### EXERCISE
Once every line in the data below has been checked for "target", give the number of lines that hold it, and only that.

** EXTRACTED MATERIAL follows **

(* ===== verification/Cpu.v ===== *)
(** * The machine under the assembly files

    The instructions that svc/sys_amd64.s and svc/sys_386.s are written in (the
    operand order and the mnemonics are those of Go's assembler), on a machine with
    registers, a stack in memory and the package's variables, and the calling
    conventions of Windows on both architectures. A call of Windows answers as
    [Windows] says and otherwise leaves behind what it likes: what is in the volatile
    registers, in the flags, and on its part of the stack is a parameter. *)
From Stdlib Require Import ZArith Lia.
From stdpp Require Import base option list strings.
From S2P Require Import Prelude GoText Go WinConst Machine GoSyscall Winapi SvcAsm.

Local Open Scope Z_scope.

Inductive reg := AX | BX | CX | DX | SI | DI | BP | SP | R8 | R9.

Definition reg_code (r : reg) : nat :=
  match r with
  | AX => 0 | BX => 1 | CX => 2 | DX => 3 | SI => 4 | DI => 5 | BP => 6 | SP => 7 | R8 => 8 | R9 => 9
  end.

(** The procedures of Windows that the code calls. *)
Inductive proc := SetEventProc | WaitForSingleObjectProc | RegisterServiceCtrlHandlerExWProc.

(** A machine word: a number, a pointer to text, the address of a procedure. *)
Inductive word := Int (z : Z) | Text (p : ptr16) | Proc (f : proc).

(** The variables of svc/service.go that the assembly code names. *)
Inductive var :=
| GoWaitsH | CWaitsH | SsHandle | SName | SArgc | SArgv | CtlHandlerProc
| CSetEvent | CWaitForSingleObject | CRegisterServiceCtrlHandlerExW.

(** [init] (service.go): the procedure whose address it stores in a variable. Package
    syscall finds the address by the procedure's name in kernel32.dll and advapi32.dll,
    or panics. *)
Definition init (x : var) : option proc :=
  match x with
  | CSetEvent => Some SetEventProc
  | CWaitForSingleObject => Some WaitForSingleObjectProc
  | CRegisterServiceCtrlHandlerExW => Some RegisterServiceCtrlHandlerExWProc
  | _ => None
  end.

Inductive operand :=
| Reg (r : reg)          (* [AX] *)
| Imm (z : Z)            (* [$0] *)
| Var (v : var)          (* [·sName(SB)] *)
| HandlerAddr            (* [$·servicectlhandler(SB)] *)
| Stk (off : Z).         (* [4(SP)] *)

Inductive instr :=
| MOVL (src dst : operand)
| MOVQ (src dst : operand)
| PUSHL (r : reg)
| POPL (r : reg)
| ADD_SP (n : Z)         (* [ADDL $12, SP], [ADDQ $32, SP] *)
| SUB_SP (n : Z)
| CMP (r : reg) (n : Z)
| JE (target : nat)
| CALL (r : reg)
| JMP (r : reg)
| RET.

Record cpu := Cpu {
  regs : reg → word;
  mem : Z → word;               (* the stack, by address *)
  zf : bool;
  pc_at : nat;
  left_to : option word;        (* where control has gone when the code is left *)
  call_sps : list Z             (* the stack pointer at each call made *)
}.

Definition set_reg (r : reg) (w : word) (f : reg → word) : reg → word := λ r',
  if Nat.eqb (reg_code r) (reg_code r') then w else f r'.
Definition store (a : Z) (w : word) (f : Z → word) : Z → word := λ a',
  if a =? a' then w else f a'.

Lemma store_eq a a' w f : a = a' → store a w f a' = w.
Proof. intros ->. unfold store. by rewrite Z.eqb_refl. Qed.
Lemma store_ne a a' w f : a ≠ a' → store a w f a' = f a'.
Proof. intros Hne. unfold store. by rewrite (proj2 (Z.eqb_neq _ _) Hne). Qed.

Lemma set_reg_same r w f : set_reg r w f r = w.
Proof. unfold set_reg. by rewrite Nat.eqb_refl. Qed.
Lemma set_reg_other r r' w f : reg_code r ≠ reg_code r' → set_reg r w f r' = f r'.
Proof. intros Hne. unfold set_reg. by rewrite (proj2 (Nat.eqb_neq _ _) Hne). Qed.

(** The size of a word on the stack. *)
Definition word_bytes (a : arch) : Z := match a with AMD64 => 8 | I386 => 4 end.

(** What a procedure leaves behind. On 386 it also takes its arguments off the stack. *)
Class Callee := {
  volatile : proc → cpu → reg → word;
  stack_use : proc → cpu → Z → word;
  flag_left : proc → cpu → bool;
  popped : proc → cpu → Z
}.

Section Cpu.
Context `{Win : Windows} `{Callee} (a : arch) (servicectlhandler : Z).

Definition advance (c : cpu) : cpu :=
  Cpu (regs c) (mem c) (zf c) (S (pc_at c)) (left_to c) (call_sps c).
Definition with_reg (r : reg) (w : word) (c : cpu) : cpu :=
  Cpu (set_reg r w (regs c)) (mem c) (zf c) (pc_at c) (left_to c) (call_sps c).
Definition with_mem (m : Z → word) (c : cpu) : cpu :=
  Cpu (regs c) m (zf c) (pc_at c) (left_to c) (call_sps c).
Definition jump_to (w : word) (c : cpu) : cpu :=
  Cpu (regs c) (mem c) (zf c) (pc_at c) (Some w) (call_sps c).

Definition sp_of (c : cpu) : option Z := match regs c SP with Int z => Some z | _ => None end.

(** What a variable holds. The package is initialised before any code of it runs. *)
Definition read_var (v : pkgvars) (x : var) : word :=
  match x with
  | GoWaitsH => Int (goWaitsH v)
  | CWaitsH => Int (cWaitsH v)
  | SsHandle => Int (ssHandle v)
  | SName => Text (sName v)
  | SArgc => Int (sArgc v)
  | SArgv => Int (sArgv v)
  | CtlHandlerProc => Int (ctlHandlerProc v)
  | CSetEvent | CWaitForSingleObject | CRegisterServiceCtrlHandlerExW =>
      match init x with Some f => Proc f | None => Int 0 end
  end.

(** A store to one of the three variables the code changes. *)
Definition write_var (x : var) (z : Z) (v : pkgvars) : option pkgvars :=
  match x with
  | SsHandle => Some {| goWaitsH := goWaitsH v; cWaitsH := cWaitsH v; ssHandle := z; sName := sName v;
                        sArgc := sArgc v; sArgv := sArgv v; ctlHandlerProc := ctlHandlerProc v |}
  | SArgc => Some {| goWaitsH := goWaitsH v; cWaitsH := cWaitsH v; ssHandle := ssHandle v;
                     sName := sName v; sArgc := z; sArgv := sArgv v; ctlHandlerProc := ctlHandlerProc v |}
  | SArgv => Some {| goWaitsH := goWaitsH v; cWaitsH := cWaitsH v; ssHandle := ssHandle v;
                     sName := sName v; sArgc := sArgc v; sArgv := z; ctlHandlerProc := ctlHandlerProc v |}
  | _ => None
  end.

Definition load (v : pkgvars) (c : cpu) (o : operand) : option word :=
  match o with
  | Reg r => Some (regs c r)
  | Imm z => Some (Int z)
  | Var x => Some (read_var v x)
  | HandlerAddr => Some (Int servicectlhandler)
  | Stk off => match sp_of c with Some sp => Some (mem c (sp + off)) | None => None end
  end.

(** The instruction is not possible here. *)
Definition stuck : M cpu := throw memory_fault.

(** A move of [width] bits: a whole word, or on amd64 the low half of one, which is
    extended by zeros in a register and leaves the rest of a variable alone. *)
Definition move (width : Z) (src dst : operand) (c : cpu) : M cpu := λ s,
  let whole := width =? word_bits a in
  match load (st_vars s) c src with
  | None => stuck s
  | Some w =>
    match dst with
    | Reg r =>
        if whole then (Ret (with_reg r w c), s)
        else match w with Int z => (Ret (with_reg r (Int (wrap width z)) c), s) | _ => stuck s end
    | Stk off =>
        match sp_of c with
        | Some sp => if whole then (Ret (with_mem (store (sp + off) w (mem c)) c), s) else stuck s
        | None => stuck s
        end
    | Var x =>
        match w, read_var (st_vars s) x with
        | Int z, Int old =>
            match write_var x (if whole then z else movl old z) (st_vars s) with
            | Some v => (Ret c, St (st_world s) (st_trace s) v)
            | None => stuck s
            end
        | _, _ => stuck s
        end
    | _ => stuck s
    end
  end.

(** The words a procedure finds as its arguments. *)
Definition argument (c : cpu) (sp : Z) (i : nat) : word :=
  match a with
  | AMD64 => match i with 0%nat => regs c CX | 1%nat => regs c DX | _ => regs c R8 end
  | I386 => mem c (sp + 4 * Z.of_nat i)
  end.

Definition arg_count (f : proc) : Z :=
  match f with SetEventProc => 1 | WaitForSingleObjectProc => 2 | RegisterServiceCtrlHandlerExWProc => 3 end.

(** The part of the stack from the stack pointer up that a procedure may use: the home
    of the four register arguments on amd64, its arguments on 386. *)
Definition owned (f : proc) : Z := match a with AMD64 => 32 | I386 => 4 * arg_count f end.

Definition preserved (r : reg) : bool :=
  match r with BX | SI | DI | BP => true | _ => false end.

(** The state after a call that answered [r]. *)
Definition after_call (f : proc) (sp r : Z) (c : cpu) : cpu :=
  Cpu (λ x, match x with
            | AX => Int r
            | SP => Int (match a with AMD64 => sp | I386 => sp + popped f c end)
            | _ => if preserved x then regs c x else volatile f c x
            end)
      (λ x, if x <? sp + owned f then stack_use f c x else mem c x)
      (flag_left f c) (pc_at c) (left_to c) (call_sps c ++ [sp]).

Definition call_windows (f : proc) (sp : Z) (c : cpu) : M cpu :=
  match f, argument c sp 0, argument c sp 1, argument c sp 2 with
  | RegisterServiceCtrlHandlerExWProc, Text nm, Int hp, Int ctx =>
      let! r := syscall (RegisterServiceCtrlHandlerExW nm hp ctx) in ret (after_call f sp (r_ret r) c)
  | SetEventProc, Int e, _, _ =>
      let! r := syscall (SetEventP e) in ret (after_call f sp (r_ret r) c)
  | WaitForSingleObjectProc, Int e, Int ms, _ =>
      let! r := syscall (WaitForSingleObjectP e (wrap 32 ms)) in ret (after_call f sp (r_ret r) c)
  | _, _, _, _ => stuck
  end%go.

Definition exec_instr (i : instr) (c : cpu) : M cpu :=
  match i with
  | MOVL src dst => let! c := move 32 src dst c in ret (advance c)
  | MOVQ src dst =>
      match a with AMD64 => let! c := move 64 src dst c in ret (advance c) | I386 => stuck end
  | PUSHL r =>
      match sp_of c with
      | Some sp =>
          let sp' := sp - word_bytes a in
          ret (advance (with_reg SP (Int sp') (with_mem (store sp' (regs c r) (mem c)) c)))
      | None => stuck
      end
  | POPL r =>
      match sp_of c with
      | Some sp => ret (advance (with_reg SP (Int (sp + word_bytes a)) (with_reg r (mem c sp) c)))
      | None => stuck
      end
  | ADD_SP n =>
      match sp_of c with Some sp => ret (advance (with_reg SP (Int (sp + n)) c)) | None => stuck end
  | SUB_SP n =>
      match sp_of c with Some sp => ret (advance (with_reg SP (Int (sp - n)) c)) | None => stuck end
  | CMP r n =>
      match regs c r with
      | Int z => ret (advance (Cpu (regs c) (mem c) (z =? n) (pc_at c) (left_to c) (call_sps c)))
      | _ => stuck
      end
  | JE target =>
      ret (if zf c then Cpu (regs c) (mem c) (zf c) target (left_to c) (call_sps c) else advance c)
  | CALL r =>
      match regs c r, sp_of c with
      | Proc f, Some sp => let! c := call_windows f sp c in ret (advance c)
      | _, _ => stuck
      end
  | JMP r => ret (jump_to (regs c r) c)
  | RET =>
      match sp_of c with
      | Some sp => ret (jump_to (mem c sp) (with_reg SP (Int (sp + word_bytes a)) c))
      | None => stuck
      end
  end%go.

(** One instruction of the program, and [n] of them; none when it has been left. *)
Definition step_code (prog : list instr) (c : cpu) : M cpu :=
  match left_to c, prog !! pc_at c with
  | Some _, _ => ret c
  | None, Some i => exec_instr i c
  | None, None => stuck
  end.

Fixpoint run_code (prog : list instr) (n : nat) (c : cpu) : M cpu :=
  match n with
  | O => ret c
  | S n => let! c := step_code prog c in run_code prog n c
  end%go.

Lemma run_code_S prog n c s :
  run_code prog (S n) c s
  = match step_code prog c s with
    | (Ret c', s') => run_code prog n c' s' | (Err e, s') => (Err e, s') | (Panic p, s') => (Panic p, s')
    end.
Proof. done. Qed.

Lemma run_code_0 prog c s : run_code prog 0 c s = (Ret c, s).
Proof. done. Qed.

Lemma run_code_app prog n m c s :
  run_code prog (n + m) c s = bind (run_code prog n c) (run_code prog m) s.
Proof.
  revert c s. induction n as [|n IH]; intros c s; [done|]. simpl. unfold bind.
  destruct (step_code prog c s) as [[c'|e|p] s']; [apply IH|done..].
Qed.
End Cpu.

** End of EXTRACTED MATERIAL **

### OUTPUT BELOW
3